Robert Cohen

Personal information
- Nickname: Gambuch (Short Legs)
- Nationality: French
- Born: 15 November 1930 Bône, French Algeria, France
- Died: 2 March 2022 (aged 91) Brussels, Belgium
- Height: 5 ft 2.5 in (1.59 m)
- Weight: Bantamweight

Boxing career
- Stance: Orthodox

Boxing record
- Total fights: 43
- Wins: 36
- Win by KO: 14
- Losses: 4
- Draws: 3

= Robert Cohen (boxer) =

French boxer (1930–2022)

Robert Cohen (15 November 1930 – 2 March 2022) was a French boxer. Cohen was World Bantamweight Champion from 1954 to 1956. He was managed by Robert (Bobby) Diamond, and Gaston Charles-Raymond.

==Early life and amateur career==
Cohen was born in Bône, a port city in French Algeria, on 15 November 1930 to a Sephardi Jewish family in a French territory that would soon suffer from the shadow of the Pro-Nazi Vichy regime. Though the family survived the Holocaust, Cohen's father had little wish for his son to pursue a career in boxing. Robert would sometimes escape the house using the window to watch his older brother Léon earn a living boxing. Entering the French Amateur Championships after winning an Algerian title in 1950, he was beaten in the finals by Jacques Dumesnil. The following year he lost the finals again to Joseph Perez, but caught the attention of European promoter Charles Raymond who offered to manage him.

==Professional career==
Cohen, who at 5' 3-1/2", was a short but muscular champion, won the French bantamweight title in November 1953 and the European championship in January 1954.

Between September 1951 and May 1954, Cohen won a remarkable 34 of 37 fights, losing only one to Robert Munier in Paris, France, and drawing twice.

On 20 October 1952, he defeated Theo Medina in a ten-round points decision in Paris. Andre Valignat fell to Cohen on November 17, 1952 in another ten round points decision.
Cohen upset Jean Snyers, winning a ten-round points decision in Paris on 23 February 1953.

He defeated Pappy Gault on 15 April 1953 in a ten-round points decision in Paris, before a crowd of 8,000.

===French and European bantam champ===
On 6 November 1953, Cohen defeated French bantamweight champion Maurice Sandeyron easily taking the title in a fifteen-round bout in Paris, having beaten Sandeyron earlier on 19 January in a ninth-round knockout in a non-title bout. A religious Jew, one source noted that he briefly attended a Synagogue the morning of the match.

Cohen defeated Jake Tuli on 14 December 1953, in Manchester, Lancashire, England, in ten rounds.

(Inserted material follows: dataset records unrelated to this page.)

(** The network location is requested exactly when the device comes onto Wi-Fi: an
    update of the network state sends that request, before the update itself, if and only
    if the device was disconnected and now is connected over Wi-Fi, and the new state is
    remembered for the next update. *)
Theorem nlp_requested_on_wifi n connected type roaming extra n' ms :
  agps_ril_update_network_state n connected type roaming extra = Some (n', ms) ->
  n' = mkNet connected type /\
  exists m, network_state_message connected type roaming extra = Some m /\
  ms = (if decide (nw_connected n = 0 /\ connected = 1 /\ type = nw_wifi)
        then [le32 MNL_CMD_GPS_NLP_LOCATION_REQ ++ replicate 1020 0] else []) ++ [m].
Proof.
  unfold agps_ril_update_network_state.
  assert (agps_network_connected_wifi_tragger_nlp =
    Some (le32 MNL_CMD_GPS_NLP_LOCATION_REQ ++ replicate 1020 0)) as -> by reflexivity.
  destruct (network_state_message connected type roaming extra) as [m|];
    destruct (decide _) as [(H1 & H2 & H3)|Hd]; rewrite ?H1, ?H2, ?H3;
    [intros [= <- <-]; eauto| |done|].
  - destruct (_ && _) eqn:Hc; [reflect_bools; tauto|]. intros [= <- <-]. eauto.
  - by destruct (_ && _).
Qed.

Lemma nlp_requested_on_wifi_witness :
  exists m, network_state_message 1 1 0 None = Some m /\
  [le32 74 ++ replicate 1020 0; le32 133 ++ le32 1 ++ le32 1 ++ le32 0 ++ enc_string [] ++ replicate 1003 0] =
  [le32 74 ++ replicate 1020 0] ++ [m].
Proof.
  exact (proj2 (nlp_requested_on_wifi (mkNet 0 0) 1 1 0 None (mkNet 1 1) _ eq_refl)).
Defined.

(** * Sending *)

(** The message leaves exactly when the result is 0, and the call gives up only on an error
    or after eleven refusals. *)
Lemma daemon_send_spec net retry :
  0 <= retry ->
  let '(res, sent, _) := daemon_send retry net in
  (res = 0 /\ sent = true) \/
  (res = -1 /\ sent = false /\
   (SendErr ∈ net \/ retry < Z.of_nat (length (List.filter (fun x => match x with SendEagain => true | _ => false end) net)))).
Proof.
  revert retry. induction net as [|x net IH]; intros retry Hr; cbn [daemon_send]; [by left|].
  destruct x; cbn [List.filter].
  - by left.
  - specialize (IH retry Hr). destruct (daemon_send retry net) as [[res sent] l].
    destruct IH as [IH|(? & ? & [?|?])]; [by left|right; set_solver..].
  - case_if; [|right; cbn [length]; split; [done|]; split; [done|]; right; lia].
    specialize (IH (retry - 1) ltac:(lia)). destruct (daemon_send (retry - 1) net) as [[res sent] l].
    destruct IH as [IH|(? & ? & [?|?])]; [by left|right; set_solver|].
    right. split; [done|]. split; [done|]. right. cbn [length]. lia.
  - right. set_solver.
Qed.

(** * The texts of a notification *)

(** [asc_str_to_usc2_str] into [cap] bytes: the two bytes behind the terminator's place are
    written too. *)
Definition asc_str_to_usc2_str (cap : Z) (input : list Z) : option (list Z) :=
  let len := 2 + 2 * zlen input in
  if len + 3 <=? cap then Some ([254; 255] ++ concat (map (fun c => [0; c]) input)) else None.

Definition hex_digit (tmp : Z) : Z := if tmp <=? 9 then tmp + 48 else tmp - 10 + 65.

Definition hex_pair (b : Z) : list Z :=
  [hex_digit (Z.land (Z.shiftr b 4) 15); hex_digit (Z.land b 15)].

(** [raw_data_to_hex_string] into [cap] characters; no terminator is written. *)
Definition raw_data_to_hex_string (cap : Z) (input : list Z) : option (list Z) :=
  if 2 * zlen input <=? cap
  then Some (concat (map hex_pair input)) else None.

(** A text of the daemon as the framework gets it, [cap] characters long at most. *)
Definition notify_text (cap : Z) (s : list Z) : option (list Z) :=
  u ← asc_str_to_usc2_str 1024 s; raw_data_to_hex_string cap u.

(** What the framework makes of it: hexadecimal digits to bytes, and UCS-2 to characters. *)
Definition hex_value (c : Z) : Z := if c <=? 57 then c - 48 else c - 55.

Fixpoint unhex (s : list Z) : list Z :=
  match s with a :: b :: s' => hex_value a * 16 + hex_value b :: unhex s' | _ => [] end.

Fixpoint pairs (s : list Z) : list Z :=
  match s with a :: b :: s' => a * 256 + b :: pairs s' | _ => [] end.

Lemma unhex_byte b rest : is_byte b -> unhex (hex_pair b ++ rest) = b :: unhex rest.
Proof.
  intros Hb. unfold hex_pair. cbn [app unhex]. f_equal. apply Z.eqb_eq. byte_cases b.
Qed.

Lemma unhex_hex l : Forall is_byte l -> unhex (concat (map hex_pair l)) = l.
Proof.
  induction 1 as [|b l Hb _ IH]; [done|]. cbn [map concat]. by rewrite unhex_byte, IH.
Qed.

Lemma ucs2_bytes s : Forall is_byte s -> Forall is_byte (concat (map (fun c => [0; c]) s)).
Proof.
  induction 1 as [|c s Hc _ IH]; [done|]. cbn. repeat constructor; (done || apply Hc || lia).
Qed.

Lemma pairs_ucs2 s : pairs (concat (map (fun c => [0; c]) s)) = s.
Proof. induction s as [|c s IH]; [done|]. cbn. by rewrite IH. Qed.

(** A text of up to 509 characters that the array holds is the text the framework reads,
    behind the byte order mark. *)
Lemma notify_text_read cap s h :
  Forall is_byte s -> notify_text cap s = Some h -> pairs (unhex h) = 65279 :: s.
Proof.
  unfold notify_text, asc_str_to_usc2_str, raw_data_to_hex_string. intros HF.
  case_if; [|done]. cbn [mbind option_bind]. case_if; [|done]. intros Hh. apply Some_inj in Hh. subst h.
  rewrite unhex_hex; [cbn; by rewrite pairs_ucs2|].
  repeat constructor; try lia. by apply ucs2_bytes.
Qed.

(** The strings of a notification are read into 1024 bytes, but 510 characters already
    overflow the array they are widened into. *)
Lemma notify_text_overflow cap s : 510 <= zlen s -> notify_text cap s = None.
Proof.
  intros Hs. unfold notify_text, asc_str_to_usc2_str.
  rewrite (proj2 (Z.leb_gt _ 1024)) by lia. done.
Qed.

Before a crowd of 20,000, on 27 February 1954, Cohen took the European Bantamweight Title, defeating John Kelly in a third-round knockout in Belfast, County Down, Northern Ireland, Ulster. Cohen knocked Kelly to the mat for counts of four, seven and six in the second round. Kelly was down again at the end of the second from a right hook shortly before the bell. Thirty seconds into the third, Kelly went down for the full count from a right to the jaw.

===World bantam champ===
On 19 September 1954, he won the vacant World bantamweight title in a fifteen-round split decision in Bangkok, Thailand, against police Lieutenant Chamroem Songkitrat. An enormous crowd of 60,000 that included the King and Queen of Thailand watched the bloody contest. Cohen was left with a badly sprained or broken wrist in the fifth and his opponent with a broken nose. Cohen was formerly the European Bantamweight Champion. Later that year, his marriage took place at the Synagogue de la rue des Tournelles, in Paris, presided by Rabbi David Feuerwerker.

On 20 December 1954, he defeated Roy Ankrah in a fourth-round technical knockout in Paris.

===Stripped of World bantam title===
On 23 December 1954, Cohen was stripped of his title by the National Boxing Association for failing to defend it within 90 days against Raul "Raton" Macias. Few sanctioning bodies other than the NBA recognized Macias as the World Champion. Both the New York State Athletic Commission and the European Boxing Union continued to recognize Cohen as champion.
On 11 December 1955 Cohen lost in a ten-round technical knockout against French featherweight champion Cherif Hamia before a crowd of 14,000. Cohen was down for an eight count in the second from a right cross to the jaw and was down again in the seventh from a right hook. The referee ended the bout 1:27 into the tenth round, when Cohen's left brow was injured by a left from Hamia. Some time after the bout, Cohen was severely injured in an automobile accident, and suffered a broken jaw. He attempted to defend his title, but the injury shortened his career.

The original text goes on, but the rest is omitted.